What factors could push Consumer Discretionary (XLY) lower?▾
The same transmission channels that drive Consumer Discretionary (XLY) higher operate in reverse when conditions flip. The risk drivers listed above map directly to scenarios that, if triggered, would pull this metric in the opposite direction. Convex aggregates these into a scenario-weighted probability distribution rather than a point forecast, so the magnitude depends on which scenarios activate.

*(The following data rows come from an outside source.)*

(** * moodlight-server: the authentication workflow and the daily question rotation

    A shallow embedding of [AuthService] (src/auth/auth.service.ts) and of
    [QuestionService] (question.service.ts), over tables kept as lists of rows
    in the order the database hands them out, and a store monad in which a
    call either completes normally or throws, the store surviving a throw
    (nothing in the services runs inside a transaction). *)

From Stdlib Require Import List String Bool Arith Lia.
Import ListNotations.
Open Scope string_scope.
Open Scope list_scope.
Open Scope nat_scope.

(** ** Completions *)

(** The values the services throw, or receive as rejections of a collaborator. *)
Inductive Thrown : Type :=
| ThrownString (message : string)            (* throw '...' *)
| UNAUTHORIZED_EXCEPTION                     (* constants/exception *)
| QueryFailedError (reason : string)         (* the persistence layer refuses a statement *)
| MailError                                  (* the mail transport rejects *)
| HttpException (status : nat) (message : string).

Inductive Completion (A : Type) : Type :=
| Normal (a : A)
| Throw (e : Thrown).
Arguments Normal {A} a.
Arguments Throw {A} e.

(** ** The store monad: [async] code over a store [S] *)

Definition M (S A : Type) : Type := S -> Completion A * S.

Definition ret {S A} (a : A) : M S A := fun s => (Normal a, s).

Definition bind {S A B} (m : M S A) (k : A -> M S B) : M S B :=
  fun s =>
    match m s with
    | (Normal a, s') => k a s'
    | (Throw e, s') => (Throw e, s')
    end.

Definition throw {S A} (e : Thrown) : M S A := fun s => (Throw e, s).

Definition gets {S A} (f : S -> A) : M S A := fun s => (Normal (f s), s).

Definition modify {S} (f : S -> S) : M S unit := fun s => (Normal tt, f s).

(** [try { body } catch (err) { handler(err) }] *)
Definition try_catch {S A} (body : M S A) (handler : Thrown -> M S A) : M S A :=
  fun s =>
    match body s with
    | (Normal a, s') => (Normal a, s')
    | (Throw e, s') => handler e s'
    end.

(** A call that touches no store: its completion is all there is. *)
Definition lift {S A} (c : Completion A) : M S A := fun s => (c, s).

Declare Scope store_scope.
Delimit Scope store_scope with store.
Notation "x <- m ;; k" := (bind m (fun x => k))
  (at level 61, m at next level, right associativity) : store_scope.
Notation "m ;; k" := (bind m (fun _ => k))
  (at level 61, right associativity) : store_scope.
Open Scope store_scope.

(** ** What a repository does to a table *)

Section Repository.
Context {Row : Type}.

(** [findOne(where)]: the first row, in table order, that meets the conditions. *)
Definition findOne (where_ : Row -> bool) (rows : list Row) : option Row :=
  find where_ rows.

(** [delete(where)] *)
Definition delete (where_ : Row -> bool) (rows : list Row) : list Row :=
  filter (fun r => negb (where_ r)) rows.

(** [update(where, partial)]: every row meeting the conditions takes the
    columns of the partial entity. *)
Definition update (where_ : Row -> bool) (set : Row -> Row) (rows : list Row) : list Row :=
  map (fun r => if where_ r then set r else r) rows.
End Repository.

(** Modelled from the spec: SUCCESS_RESPONSE of constants/response, which is
    not among the sources ("a generic success acknowledgment", "returns
    success status"). *)
Record StatusResponse : Type := { success : bool }.
Definition SUCCESS_RESPONSE : StatusResponse := {| success := true |}.

(** ** QuestionService *)

Module Question.
Record t : Type := mk {
  id : nat;
  contents : string;
  activated : bool;
  activated_date : string
}.
End Question.

Module QuestionService.

Record UpdateResult : Type := { affected : nat }.

Definition Store : Type := list Question.t.

(** [order: { id: 'DESC' }]: of the rows given, the one with the greatest id. *)
Fixpoint greatest_id (rows : list Question.t) : option Question.t :=
  match rows with
  | [] => None
  | q :: rest =>
      match greatest_id rest with
      | None => Some q
      | Some m => if Question.id m <? Question.id q then Some q else Some m
      end
  end.

(** [questionRepository.findOne({ where: { activated }, select: ['id'],
    ...(activated ? { order: { id: 'DESC' } } : {}) })?.id] *)
Definition find_id (activated : bool) (rows : Store) : option nat :=
  let where_ := fun q => Bool.eqb (Question.activated q) activated in
  option_map Question.id
    (if activated then greatest_id (filter where_ rows) else findOne where_ rows).

(** [questionRepository.update(id, partial)]. TypeORM rejects an update whose
    criteria are [undefined] before it reaches the database. *)
Definition questionRepository_update (id : option nat) (set : Question.t -> Question.t)
  : M Store UpdateResult :=
  match id with
  | None => throw (QueryFailedError "Empty criteria(s) are not allowed for the update method.")
  | Some i =>
      fun rows =>
        let where_ := fun q => Question.id q =? i in
        (Normal {| affected := List.length (filter where_ rows) |}, update where_ set rows)
  end.

(** [activateQuestionTemplate(activated)] returns a function; the value below
    is that function, and nothing runs until it is called. [today] is what
    [moment().format('YYYY-MM-DD')] yields at the call. *)
Definition activateQuestionTemplate (today : string) (activated : bool) : M Store UpdateResult :=
  id <- gets (find_id activated) ;;
  let activated_date := today in
  questionRepository_update id
    (fun q => Question.mk (Question.id q) (Question.contents q) (negb activated) activated_date).

(** What [Promise.all] is handed: a promise (the call it stands for), or any
    other value, which is passed through as it is. *)
Inductive Awaitable (S A : Type) : Type :=
| APromise (call : M S A)
| AValue (a : A).
Arguments APromise {S A} call.
Arguments AValue {S A} a.

Fixpoint Promise_all {S A} (items : list (Awaitable S A)) : M S (list A) :=
  match items with
  | [] => ret []
  | item :: rest =>
      a <- match item with
           | APromise call => call
           | AValue a => ret a
           end ;;
      others <- Promise_all rest ;;
      ret (a :: others)
  end.

(** [setTimeout(callback, ms)]: the callback runs once the timer fires. *)
Definition setTimeout {S} (callback : M S unit) (ms : nat) : M S unit := callback.

(** [updateTodayQuestion()], the cron entry point (the [console.log] line
    writes to no store). The two elements of the array are the functions
    [activateQuestionTemplate] returned. *)
Definition updateTodayQuestion (today : string) : M Store unit :=
  setTimeout
    (_ <- Promise_all [AValue (activateQuestionTemplate today true);
                       AValue (activateQuestionTemplate today false)] ;;
     ret tt)
    1000.

Definition findQuestionById (id : nat) (rows : Store) : option Question.t :=
  findOne (fun q => Question.id q =? id) rows.

(** [findQuestion(activated_date)] *)
Definition findQuestion (activated_date : string) (rows : Store) : option Question.t :=
  findOne (fun q => String.eqb (Question.activated_date q) activated_date
                    && Bool.eqb (Question.activated q) true) rows.

(** The activated questions of a store. *)
Definition activated_questions (rows : Store) : list Question.t :=
  filter Question.activated rows.

(** Is the question with this id activated ([false] when there is none)? *)
Definition is_activated (id : nat) (rows : Store) : bool :=
  match findQuestionById id rows with
  | Some q => Question.activated q
  | None => false
  end.

End QuestionService.

(** ** AuthService: the data model *)

Inductive Mode : Type :=
| Mode_join               (* 'join' *)
| Mode_change_password.   (* 'change_password' *)

Definition Mode_eqb (a b : Mode) : bool :=
  match a, b with
  | Mode_join, Mode_join => true
  | Mode_change_password, Mode_change_password => true
  | _, _ => false
  end.
(** The tallies a vote mapping holds, and the largest of them (zero for a
    mapping without entries). *)
Definition mapping_tallies (pfx : string) (b : gmap string string)
  : list Z :=
  omap (fun kv : string * string =>
          match strip_prefix pfx kv.1 with
          | Some _ => Uint64.Btoi kv.2
          | None => None
          end) (map_to_list b).

Definition max_tally (pfx : string) (b : gmap string string) : Z :=
  foldr Z.max 0 (mapping_tallies pfx b).

(** Invariant of a ballot box: every stored tally is the encoding of a
    count between one and the leading count, and a nonzero leading count
    is the tally stored for the leader. *)
Definition ballots_ok (pfx : string) (t : Ballots) : Prop :=
  0 <= leader_votes t <= Uint64.MAX /\
  (forall k v, store t !! (pfx +:+ k) = Some v ->
     exists n, v = Uint64.Itob n /\ 1 <= n <= leader_votes t) /\
  (leader_votes t <> 0 ->
     store t !! (pfx +:+ leader t) = Some (Uint64.Itob (leader_votes t))).

Definition tallies_consistent (s : DAOState) : Prop :=
  ballots_ok "v-" (proposal_ballots s) /\
  ballots_ok "uv-" (update_ballots s).

(** ** Counting over the box store *)

(** The sum of [f] over all boxes. *)
Definition box_total (f : string -> string -> Z) (b : gmap string string)
  : Z :=
  map_fold (fun k v acc => f k v + acc) 0 b.

(** What a box adds to the votes recorded in the tally mapping with prefix
    [pfx]: its decoded tally, nothing for a box of another mapping. *)
Definition tally_weight (pfx k v : string) : Z :=
  match strip_prefix pfx k with
  | Some _ => default 0 (Uint64.Btoi v)
  | None => 0
  end.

Where does consensus see Consumer Discretionary (XLY) heading?▾
Rather than publish a point target that goes stale the day after release, Convex assembles consensus from the macro regime classification, active scenario probabilities, and historical base rates. Point forecasts from banks and strategists are worth reading for context, but they typically cluster around the consensus and miss the tail events that actually move markets. The scenario-weighted approach here captures that tail risk explicitly.
What is the historical range for Consumer Discretionary (XLY)?▾
Historical ranges for Consumer Discretionary (XLY) vary dramatically by regime. A level that is extreme in Goldilocks can be routine in Stagflation, and vice versa. The Historical Volatility section on this page describes the typical range and regime-specific behavior. For the full multi-decade history, visit the Consumer Discretionary (XLY) chart page, which includes selectable time ranges up to five years and downloadable data.
How often is the Consumer Discretionary (XLY) forecast updated?▾
This forecast page recalculates whenever the underlying data or regime classification changes, typically within hours of new data releases. The scenario probabilities refresh daily as the macro state is regenerated. Specific drivers listed on this page reflect the current state of the Convex regime engine, not static historical assumptions.
Is this forecast actionable for trading?▾
Convex forecasts are informational and educational. They describe probability distributions and regime-conditional paths rather than specific entry and exit levels. Traders and portfolio managers use them alongside other inputs including position sizing rules, risk management, and their own conviction calibration. They are not investment advice.
Get forecast updates for Consumer Discretionary (XLY) and related indicators.
Forecasts are model-based projections derived from current regime classification, scenario probabilities, and historical patterns. They are not investment advice. All investments involve risk.